Top of EXERCISE MATERIAL
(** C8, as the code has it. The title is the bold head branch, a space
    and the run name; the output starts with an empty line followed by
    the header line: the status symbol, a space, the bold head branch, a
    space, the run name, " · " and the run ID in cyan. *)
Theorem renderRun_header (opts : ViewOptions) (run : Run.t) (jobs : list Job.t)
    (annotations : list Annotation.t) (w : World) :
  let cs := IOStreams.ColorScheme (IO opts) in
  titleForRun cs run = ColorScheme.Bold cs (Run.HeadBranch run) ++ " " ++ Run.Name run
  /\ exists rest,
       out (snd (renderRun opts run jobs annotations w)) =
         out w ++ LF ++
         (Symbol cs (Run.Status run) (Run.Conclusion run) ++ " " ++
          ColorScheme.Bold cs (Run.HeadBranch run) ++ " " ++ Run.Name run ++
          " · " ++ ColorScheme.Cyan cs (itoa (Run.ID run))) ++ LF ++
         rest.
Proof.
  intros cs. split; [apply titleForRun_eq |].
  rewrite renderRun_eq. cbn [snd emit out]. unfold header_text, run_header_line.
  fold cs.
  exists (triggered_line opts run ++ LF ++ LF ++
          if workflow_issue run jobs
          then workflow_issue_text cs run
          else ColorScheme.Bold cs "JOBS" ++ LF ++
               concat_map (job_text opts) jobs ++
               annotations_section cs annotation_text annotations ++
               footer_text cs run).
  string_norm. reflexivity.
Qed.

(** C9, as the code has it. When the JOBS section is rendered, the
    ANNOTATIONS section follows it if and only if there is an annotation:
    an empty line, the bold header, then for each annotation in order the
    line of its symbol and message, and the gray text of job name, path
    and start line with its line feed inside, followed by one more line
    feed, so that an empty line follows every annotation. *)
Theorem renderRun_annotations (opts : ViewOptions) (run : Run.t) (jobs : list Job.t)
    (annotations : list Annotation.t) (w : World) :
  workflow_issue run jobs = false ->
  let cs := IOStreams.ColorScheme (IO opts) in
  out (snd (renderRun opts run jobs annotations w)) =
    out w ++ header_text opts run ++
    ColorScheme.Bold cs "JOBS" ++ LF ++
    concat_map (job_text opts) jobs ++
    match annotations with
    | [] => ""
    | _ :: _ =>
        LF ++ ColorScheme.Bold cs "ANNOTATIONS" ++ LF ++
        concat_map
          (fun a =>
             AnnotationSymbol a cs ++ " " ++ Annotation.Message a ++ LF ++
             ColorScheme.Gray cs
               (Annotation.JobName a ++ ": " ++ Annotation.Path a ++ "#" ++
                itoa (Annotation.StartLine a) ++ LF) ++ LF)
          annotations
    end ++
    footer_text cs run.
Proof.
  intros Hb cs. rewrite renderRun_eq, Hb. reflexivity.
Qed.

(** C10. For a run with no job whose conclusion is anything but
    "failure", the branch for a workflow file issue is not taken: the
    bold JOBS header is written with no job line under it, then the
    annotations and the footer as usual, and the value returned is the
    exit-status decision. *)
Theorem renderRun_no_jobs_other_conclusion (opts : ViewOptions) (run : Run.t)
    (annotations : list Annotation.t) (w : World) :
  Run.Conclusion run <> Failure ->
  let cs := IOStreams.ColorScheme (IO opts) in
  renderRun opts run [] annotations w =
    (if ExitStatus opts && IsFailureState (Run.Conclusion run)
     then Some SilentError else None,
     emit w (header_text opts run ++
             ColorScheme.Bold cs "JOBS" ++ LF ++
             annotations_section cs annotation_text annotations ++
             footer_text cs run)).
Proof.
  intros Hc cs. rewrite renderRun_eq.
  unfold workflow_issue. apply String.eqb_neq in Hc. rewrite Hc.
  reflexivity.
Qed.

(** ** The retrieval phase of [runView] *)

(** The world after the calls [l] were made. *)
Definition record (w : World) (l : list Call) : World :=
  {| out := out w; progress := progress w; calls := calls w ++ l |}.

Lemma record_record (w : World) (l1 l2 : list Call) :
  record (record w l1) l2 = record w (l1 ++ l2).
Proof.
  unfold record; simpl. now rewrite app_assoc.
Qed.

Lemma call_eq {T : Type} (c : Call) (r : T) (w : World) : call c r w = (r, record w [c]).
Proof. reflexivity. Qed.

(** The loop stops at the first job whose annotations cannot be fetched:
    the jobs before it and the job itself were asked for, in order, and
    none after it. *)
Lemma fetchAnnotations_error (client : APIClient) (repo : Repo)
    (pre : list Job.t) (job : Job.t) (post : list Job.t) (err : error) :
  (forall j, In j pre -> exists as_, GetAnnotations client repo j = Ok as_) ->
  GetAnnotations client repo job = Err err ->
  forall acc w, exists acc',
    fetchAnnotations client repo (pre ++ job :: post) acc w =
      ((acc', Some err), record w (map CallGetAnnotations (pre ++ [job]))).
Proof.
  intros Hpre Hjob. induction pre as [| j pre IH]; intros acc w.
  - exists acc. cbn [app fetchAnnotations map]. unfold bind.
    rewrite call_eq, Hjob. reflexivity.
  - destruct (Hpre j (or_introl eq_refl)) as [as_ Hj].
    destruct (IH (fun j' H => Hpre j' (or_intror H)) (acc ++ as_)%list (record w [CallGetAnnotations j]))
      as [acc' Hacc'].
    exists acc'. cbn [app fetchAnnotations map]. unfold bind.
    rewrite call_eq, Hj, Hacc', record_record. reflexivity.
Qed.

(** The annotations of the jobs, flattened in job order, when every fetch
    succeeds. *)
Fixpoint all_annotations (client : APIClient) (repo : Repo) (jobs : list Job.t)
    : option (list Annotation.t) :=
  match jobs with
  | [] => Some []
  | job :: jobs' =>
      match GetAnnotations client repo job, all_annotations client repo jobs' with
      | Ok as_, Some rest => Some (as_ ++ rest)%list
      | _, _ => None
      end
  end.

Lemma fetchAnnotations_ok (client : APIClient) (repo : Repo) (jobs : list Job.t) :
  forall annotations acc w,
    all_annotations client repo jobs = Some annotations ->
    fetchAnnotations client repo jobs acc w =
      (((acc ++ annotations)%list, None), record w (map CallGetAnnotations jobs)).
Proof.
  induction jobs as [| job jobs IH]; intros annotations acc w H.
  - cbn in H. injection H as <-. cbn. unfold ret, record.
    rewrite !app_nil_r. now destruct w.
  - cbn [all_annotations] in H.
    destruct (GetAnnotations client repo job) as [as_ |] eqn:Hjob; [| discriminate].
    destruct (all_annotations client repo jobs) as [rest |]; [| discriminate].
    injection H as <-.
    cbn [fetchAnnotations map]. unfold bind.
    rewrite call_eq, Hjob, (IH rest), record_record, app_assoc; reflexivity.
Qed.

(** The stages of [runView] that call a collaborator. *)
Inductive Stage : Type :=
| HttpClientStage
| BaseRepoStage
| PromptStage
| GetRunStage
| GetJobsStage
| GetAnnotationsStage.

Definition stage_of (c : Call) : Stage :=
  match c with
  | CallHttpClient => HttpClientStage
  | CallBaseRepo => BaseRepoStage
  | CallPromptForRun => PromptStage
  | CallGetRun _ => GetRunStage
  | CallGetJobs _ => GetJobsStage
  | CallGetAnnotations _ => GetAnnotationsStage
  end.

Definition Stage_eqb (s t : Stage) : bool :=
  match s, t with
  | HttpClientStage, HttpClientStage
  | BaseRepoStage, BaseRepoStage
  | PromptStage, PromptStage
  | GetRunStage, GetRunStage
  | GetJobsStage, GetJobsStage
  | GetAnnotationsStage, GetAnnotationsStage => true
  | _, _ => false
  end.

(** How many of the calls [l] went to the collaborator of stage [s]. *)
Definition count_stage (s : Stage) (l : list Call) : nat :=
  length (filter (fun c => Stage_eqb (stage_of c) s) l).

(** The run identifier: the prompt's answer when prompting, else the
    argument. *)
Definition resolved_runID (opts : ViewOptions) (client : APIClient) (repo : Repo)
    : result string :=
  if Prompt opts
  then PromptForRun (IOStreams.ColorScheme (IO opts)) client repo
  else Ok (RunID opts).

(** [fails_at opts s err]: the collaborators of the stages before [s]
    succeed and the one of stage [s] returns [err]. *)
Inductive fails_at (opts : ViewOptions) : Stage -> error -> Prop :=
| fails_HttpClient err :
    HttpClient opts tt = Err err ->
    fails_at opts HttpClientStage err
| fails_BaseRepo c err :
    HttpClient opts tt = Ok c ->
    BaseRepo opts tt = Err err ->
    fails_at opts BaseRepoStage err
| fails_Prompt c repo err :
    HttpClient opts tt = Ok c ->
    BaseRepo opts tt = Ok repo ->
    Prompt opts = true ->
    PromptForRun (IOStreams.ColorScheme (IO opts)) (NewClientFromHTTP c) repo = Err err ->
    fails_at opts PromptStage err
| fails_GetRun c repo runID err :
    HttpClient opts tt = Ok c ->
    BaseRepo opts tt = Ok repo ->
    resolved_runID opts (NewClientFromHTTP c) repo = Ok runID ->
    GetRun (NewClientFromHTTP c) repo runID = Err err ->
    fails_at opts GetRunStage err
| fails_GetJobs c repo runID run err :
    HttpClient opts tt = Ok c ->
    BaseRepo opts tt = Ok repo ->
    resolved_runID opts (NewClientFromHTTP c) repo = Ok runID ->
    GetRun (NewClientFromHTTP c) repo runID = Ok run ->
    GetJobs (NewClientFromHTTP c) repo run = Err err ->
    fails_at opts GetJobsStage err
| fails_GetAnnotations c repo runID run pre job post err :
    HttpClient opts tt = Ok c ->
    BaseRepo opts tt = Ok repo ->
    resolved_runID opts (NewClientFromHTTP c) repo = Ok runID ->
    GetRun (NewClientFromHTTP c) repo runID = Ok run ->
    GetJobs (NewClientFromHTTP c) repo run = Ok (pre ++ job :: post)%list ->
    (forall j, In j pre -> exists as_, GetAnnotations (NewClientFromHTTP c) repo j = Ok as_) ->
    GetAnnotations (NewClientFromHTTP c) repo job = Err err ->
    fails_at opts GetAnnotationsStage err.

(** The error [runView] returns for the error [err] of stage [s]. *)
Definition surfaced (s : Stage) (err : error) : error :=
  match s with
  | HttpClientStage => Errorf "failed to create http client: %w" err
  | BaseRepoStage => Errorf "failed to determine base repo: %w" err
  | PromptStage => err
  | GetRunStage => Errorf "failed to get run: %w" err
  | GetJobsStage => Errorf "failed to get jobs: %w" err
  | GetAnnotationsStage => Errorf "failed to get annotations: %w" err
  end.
Bottom of EXERCISE MATERIAL
TO DO
From the records above, transcribe exactly the run of lines that opens with the line holding "GetAnnotations client repo job = Err err ->" and closes with the line holding "option (list Annotation.t)", both included.

YOUR RESPONSE
  GetAnnotations client repo job = Err err ->
  forall acc w, exists acc',
    fetchAnnotations client repo (pre ++ job :: post) acc w =
      ((acc', Some err), record w (map CallGetAnnotations (pre ++ [job]))).
Proof.
  intros Hpre Hjob. induction pre as [| j pre IH]; intros acc w.
  - exists acc. cbn [app fetchAnnotations map]. unfold bind.
    rewrite call_eq, Hjob. reflexivity.
  - destruct (Hpre j (or_introl eq_refl)) as [as_ Hj].
    destruct (IH (fun j' H => Hpre j' (or_intror H)) (acc ++ as_)%list (record w [CallGetAnnotations j]))
      as [acc' Hacc'].
    exists acc'. cbn [app fetchAnnotations map]. unfold bind.
    rewrite call_eq, Hj, Hacc', record_record. reflexivity.
Qed.

(** The annotations of the jobs, flattened in job order, when every fetch
    succeeds. *)
Fixpoint all_annotations (client : APIClient) (repo : Repo) (jobs : list Job.t)
    : option (list Annotation.t) :=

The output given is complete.